(** ** Two tenants *)

Definition token_a : jstr := "aaaaaaaaaaaaaaaaaaaaaaaaaaaaaaaa".
Definition token_b : jstr := "bbbbbbbbbbbbbbbbbbbbbbbbbbbbbbbb".
Definition operator (tenant : jstr) : AuthenticatedPrincipal :=
  {| SessionBoundary.principalId := "operator"; SessionBoundary.tenantId := tenant; SessionBoundary.roles := [js "operator"] |}.
Definition access_config : AccessConfig := {|
  identityProvider := Some {| type := BOOTSTRAP; hasVerifier := false; pc_options := None;
    pc_credentials := [{| bc_principal := operator "tenant-a"; SessionBoundary.token := token_a |}; {| bc_principal := operator "tenant-b"; SessionBoundary.token := token_b |}] |};
  ac_allowedOrigins := [js "https://lab.example"]; allowInsecureTestOrigins := false;
  ac_absoluteTtlMs := None; ac_idleTtlMs := None; ac_maxSessions := None; ac_maxSessionsPerPrincipal := None |}.
Definition tenants_config : LabConfig Memory.t := {|
  lc_access := Some access_config; lc_store := None; lc_rateLimit := Some DEFAULT_RATE_LIMIT; lc_trustedProxies := [];
  lc_sseLimit := None; lc_faultInjector := fun _ => None; lc_auditCopyVerifier := verifyAuditCopy |}.
Definition tenants_options : LabOptions := {|
  access := Some {| allowedOrigins := [js "https://lab.example"]; oidc := false |}; trustedProxies := []; sseLimit := None;
  faultInjector := fun _ => None; auditCopyVerifier := verifyAuditCopy |}.
Definition tenants_0 : LabServer Memory.t :=
  match createLabServer tenants_config (draw_at noon "start") with Ok (_, g) => g | Throw _ => empty_server end.

(** A request with a session, from the page of the server. *)
Definition in_session (session : jstr) (verb path key : jstr) : Request := {|
  method := verb; pathname := path; query := []; remoteAddress := Some (js "10.0.0.1"); x_forwarded_for := None;
  sec_fetch_site := Some (Single "same-origin"); origin_header := Some (Single "https://lab.example"); host := Some (js "lab.example");
  h_content_length := None; h_content_type := Some (js "application/json"); idempotency_key := Some (Single key);
  cookie := Some (js "airlock_session=" ++ session); authorization := None; x_csrf_token := Some (Single (session ++ js "-csrf"));
  chunks := []; stream_error := None |}.
Definition login_of (token : jstr) : Request := {|
  method := POST; pathname := sessionLogin; query := []; remoteAddress := Some (js "10.0.0.1"); x_forwarded_for := None;
  sec_fetch_site := None; origin_header := Some (Single "https://lab.example"); host := Some (js "lab.example");
  h_content_length := None; h_content_type := None; idempotency_key := None; cookie := None;
  authorization := Some (Single (js "Bearer " ++ token)); x_csrf_token := None; chunks := []; stream_error := None |}.

(** Both log in; tenant A asks for provisioning. *)
Definition tenants_1 : LabServer Memory.t := (on_arrival tenants_options 1 (login_of token_a) (draws_at noon "session-a") tenants_0).2.
Definition tenants_2 : LabServer Memory.t := (on_arrival tenants_options 2 (login_of token_b) (draws_at noon "session-b") tenants_1).2.
Definition request_a := on_body tenants_options (in_session "session-a" POST provisionRequest "key-a") "tenant-a" (draws_at (noon + 1000) "a") tenants_2.
Definition tenants_3 : LabServer Memory.t := request_a.2.

(** The body of a request of tenant B does not come to its end. *)
Definition broken (r : Request) : Request := {|
  method := method r; pathname := pathname r; query := query r; remoteAddress := remoteAddress r; x_forwarded_for := x_forwarded_for r;
  sec_fetch_site := sec_fetch_site r; origin_header := origin_header r; host := host r; h_content_length := h_content_length r;
  h_content_type := h_content_type r; idempotency_key := idempotency_key r; cookie := cookie r; authorization := authorization r;
  x_csrf_token := x_csrf_token r; chunks := chunks r; stream_error := Some (js "aborted") |}.
Definition arrival_b := on_arrival tenants_options 3 (broken (in_session "session-b" POST provisionRequest "key-b")) (draws_at (noon + 2000) "b") tenants_3.
Definition request_b := on_body tenants_options (broken (in_session "session-b" POST provisionRequest "key-b")) "tenant-b" (draws_at (noon + 2000) "b") arrival_b.2.
Definition provisioning_of (r : (Reply + Exn) * LabServer Memory.t) : option ProvisioningRequest :=
  match body (answer_of r) with StateBody p | ErrorStateBody _ _ p => pub_provisioning p | _ => None end.

(** With an OIDC provider, a login whose verification ends in an error of the
    library, not of the verifier. *)
Definition oidc_options : LabOptions := {|
  access := Some {| allowedOrigins := [js "https://lab.example"]; oidc := true |}; trustedProxies := []; sseLimit := None;
  faultInjector := fun _ => None; auditCopyVerifier := verifyAuditCopy |}.

Definition ok_arrival (r : (Reply + Waiting + Exn) * LabServer Memory.t) : bool := match r.1 with inl (inr (ForBody _)) => true | _ => false end.

(** A login that ends so while the state of tenant A is bound. *)
Definition login_lost := on_identity oidc_options (inr JWKSNoMatchingKey) "no applicable key found in the JSON Web Key Set" (draws_at (noon + 2000) "c") tenants_3.

(** ** Witnesses *)

Lemma answered_eq (r : (Reply + Exn) * LabServer Memory.t) :
  match r.1 with inl (Answered _) => true | _ => false end = true -> r = (inl (Answered (answer_of r)), after r).
Proof. destruct r as [[[]|] g]; done. Qed.

Lemma server_0_opened : createLabServer simulator_config (draw_at noon "start") = Ok (simulator_options, server_0).
Proof.
  assert (Hok : is_ok (createLabServer simulator_config (draw_at noon "start")) = true) by (vm_compute; reflexivity).
  unfold server_0. destruct (createLabServer simulator_config (draw_at noon "start")) as [[o g]|] eqn:E; [|done].
  pose proof (created_parts _ _ _ _ E) as (_ & (b & Ha) & Eo & _). injection Ha as Ha _. rewrite <- Ha in Eo. by subst o.
Qed.

(** The runs unfold before the handler. *)
#[local] Strategy expand [request_1 request_2 request_3 mutation].

(** The requests of the run, as calls of the handler. *)
Definition keyed_call (path key : jstr) (t : Z) (g g' : LabServer Memory.t) (r : PersistedHttpResponse) : Prop :=
  mutation path key t g = (inl (Answered r), g').
Lemma keyed_call_on_body path key t g g' r : keyed_call path key t g g' r ->
  on_body simulator_options (post path key) [] (draws_at t key) g = (inl (Answered r), g').
Proof. done. Qed.
Lemma answered_1 : keyed_call provisionRequest "key-1" (noon + 1000) server_0 (after request_1) (answer_of request_1).
Proof. refine (answered_eq request_1 _). vm_compute. reflexivity. Qed.
Lemma answered_2 : keyed_call provisionApprove "key-2" (noon + 2000) (after request_1) (after request_2) (answer_of request_2).
Proof. refine (answered_eq request_2 _). vm_compute. reflexivity. Qed.
Lemma answered_3 : keyed_call provisionRequest "key-1" (noon + 3000) (after request_2) (after request_3) (answer_of request_3).
Proof. refine (answered_eq request_3 _). vm_compute. reflexivity. Qed.

Lemma keyed_call_step path key t g g' r : keyed_call path key t g g' r -> rtc (lab_step simulator_options) g g'.
Proof. intros E%keyed_call_on_body. eapply rtc_once, step_body, E. Qed.

Lemma database_in_step_witness :
  is_ok (createLabServer simulator_config (draw_at noon "start")) = true /\
  exists s status known stored value, persistentStore (after request_1) = Some s /\ persistedVersion (after request_1) = Some known /\
    st_snapshot s = Some (status, stored, value) /\ known <= stored /\
    (known = stored -> is_ok (restoreLabState value) = true -> agrees value (state (after request_1))).
Proof.
  split; [by rewrite server_0_opened|].
  exact (database_in_step simulator_config (draw_at noon "start") simulator_options server_0 (after request_1) server_0_opened (ex_intro _ _ eq_refl)
    (keyed_call_step _ _ _ _ _ _ answered_1)).
Defined.

Lemma body_of (r : PersistedHttpResponse) : (match body r with StateBody _ => true | _ => false end) = true -> exists p, body r = StateBody p.
Proof. destruct (body r); try done. by eexists. Qed.
Lemma state_1 : exists p, body (answer_of request_1) = StateBody p.
Proof. apply body_of. vm_compute. reflexivity. Qed.
Lemma state_3 : exists p, body (answer_of request_3) = StateBody p.
Proof. apply body_of. vm_compute. reflexivity. Qed.

Definition key_1 : RequestIdempotency :=
  match key_of (post provisionRequest "key-1") [] with Some i => i | None => {| key := []; requestHash := [] |} end.
Lemma key_1_read : key_of (post provisionRequest "key-1") [] = Some key_1.
Proof. vm_compute. reflexivity. Qed.

Lemma keyed_mutation_once_witness : answer_of request_3 = answer_of request_1 /\
  exists s3 s4, persistentStore (after request_2) = Some s3 /\ persistentStore (after request_3) = Some s4 /\ same_store s3 s4.
Proof.
  destruct state_1 as [p1 B1], state_3 as [p3 B3].
  exact (keyed_mutation_once simulator_config (draw_at noon "start") simulator_options server_0 server_0 (after request_1) (after request_2) (after request_3)
    (post provisionRequest "key-1") (post provisionRequest "key-1") [] [] (draws_at (noon + 1000) "key-1") (draws_at (noon + 3000) "key-1")
    key_1 (answer_of request_1) (answer_of request_3) p1 p3 server_0_opened (ex_intro _ _ eq_refl) (rtc_refl _ _)
    eq_refl key_1_read (keyed_call_on_body _ _ _ _ _ _ answered_1) B1 (keyed_call_step _ _ _ _ _ _ answered_2) eq_refl key_1_read (keyed_call_on_body _ _ _ _ _ _ answered_3) B3).
Defined.

Lemma tenants_opened : exists o, createLabServer tenants_config (draw_at noon "start") = Ok (o, tenants_0).
Proof.
  assert (Hok : is_ok (createLabServer tenants_config (draw_at noon "start")) = true) by (vm_compute; reflexivity).
  unfold tenants_0. destruct (createLabServer tenants_config (draw_at noon "start")) as [[o g]|]; [|done]. by exists o.
Qed.

Lemma startup_fails_closed_witness : lc_store tenants_config = None /\ ac_allowedOrigins access_config <> [].
Proof.
  destruct tenants_opened as [o E].
  destruct (startup_fails_closed tenants_config (draw_at noon "start") o tenants_0 access_config E eq_refl) as (E1 & _ & E2 & _). by split.
Defined.

(** The server as it is, and as it would be without tenant A. *)
Definition tenants_3' : LabServer Memory.t := set_tenantStates [] (set_state (state tenants_0) tenants_3).
Definition mutation_b : Request := in_session "session-b" POST provisionRequest "key-b".
Definition read_b : Request := in_session "session-b" GET state_route "key-b".

Lemma shared_without (T : jstr) (s : LabState) (g : LabServer Memory.t) :
  bool_decide (is_Some (map_get T (tenantStates g))) = false -> shared T g = shared T (set_tenantStates [] (set_state s g)).
Proof.
  intros E%bool_decide_eq_false_1. unfold shared. cbn. destruct (map_get T (tenantStates g)); [|done]. by destruct E.
Qed.
Lemma alike_3 : shared "tenant-b" tenants_3 = shared "tenant-b" tenants_3'.
Proof. apply shared_without. vm_compute. reflexivity. Qed.

Lemma fresh_b : is_ok (freshState (lab (draws_at (noon + 2000) "b")) 0) = true.
Proof. vm_compute. reflexivity. Qed.
Lemma body_b : readBoundedBody mutation_b = Fine [].
Proof. vm_compute. reflexivity. Qed.
Lemma route_b : starts_with "/api/" (pathname read_b) && negb (pathname read_b =s? health) = true /\ (method read_b =s? POST) && (pathname read_b =s? sessionLogin) = false.
Proof. vm_compute. split; reflexivity. Qed.
Lemma active_b : active_tenant tenants_options read_b tenants_3 = js "tenant-b".
Proof. vm_compute. reflexivity. Qed.

Lemma tenant_isolated_witness :
  alike_at "tenant-b" (on_body tenants_options mutation_b "tenant-b" (draws_at (noon + 2000) "b")) tenants_3 tenants_3' /\
  alike_at "tenant-b" (on_arrival tenants_options 3 read_b (draws_at (noon + 2000) "b")) tenants_3 tenants_3'.
Proof.
  split.
  - exact (proj1 (tenant_isolated tenants_options "tenant-b" {| allowedOrigins := [js "https://lab.example"]; oidc := false |} 3 mutation_b
      (draws_at (noon + 2000) "b") tenants_3 tenants_3' eq_refl fresh_b alike_3) [] body_b).
  - exact (proj2 (tenant_isolated tenants_options "tenant-b" {| allowedOrigins := [js "https://lab.example"]; oidc := false |} 3 read_b
      (draws_at (noon + 2000) "b") tenants_3 tenants_3' eq_refl fresh_b alike_3) (proj1 route_b) (proj2 route_b) active_b).
Defined.

(** ** Where the code goes wrong *)

(** A body that breaks off fails before the state of its tenant is bound: the
    answer, and the tenant's state from then on, are those of the tenant served
    before. *)
Theorem unread_body_crosses_tenants :
  active_tenant tenants_options (broken mutation_b) tenants_3 = js "tenant-b" /\
  map_get (js "tenant-b") (tenantStates tenants_3) = None /\
  status (answer_of request_b) = 500 /\
  (pr_requestId <$> provisioning_of request_b) = (pr_requestId <$> provisioning_of request_a) /\ bool_decide (is_Some (pr_requestId <$> provisioning_of request_a)) = true /\
  (s ← map_get (js "tenant-b") (tenantStates (after request_b)); pr_requestId <$> LabState.provisioning s) = (pr_requestId <$> provisioning_of request_a).
Proof. do 5 (split; [vm_compute; reflexivity|]). vm_compute. reflexivity. Qed.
■ ■ ■ ■ ■
TASK TO CARRY OUT
Where the string "chunks" appears in a line of the entries above, return that line.

EXPECTED OUTPUT
  chunks := []; stream_error := None |}.
  authorization := Some (Single (js "Bearer " ++ token)); x_csrf_token := None; chunks := []; stream_error := None |}.
  x_csrf_token := x_csrf_token r; chunks := chunks r; stream_error := Some (js "aborted") |}.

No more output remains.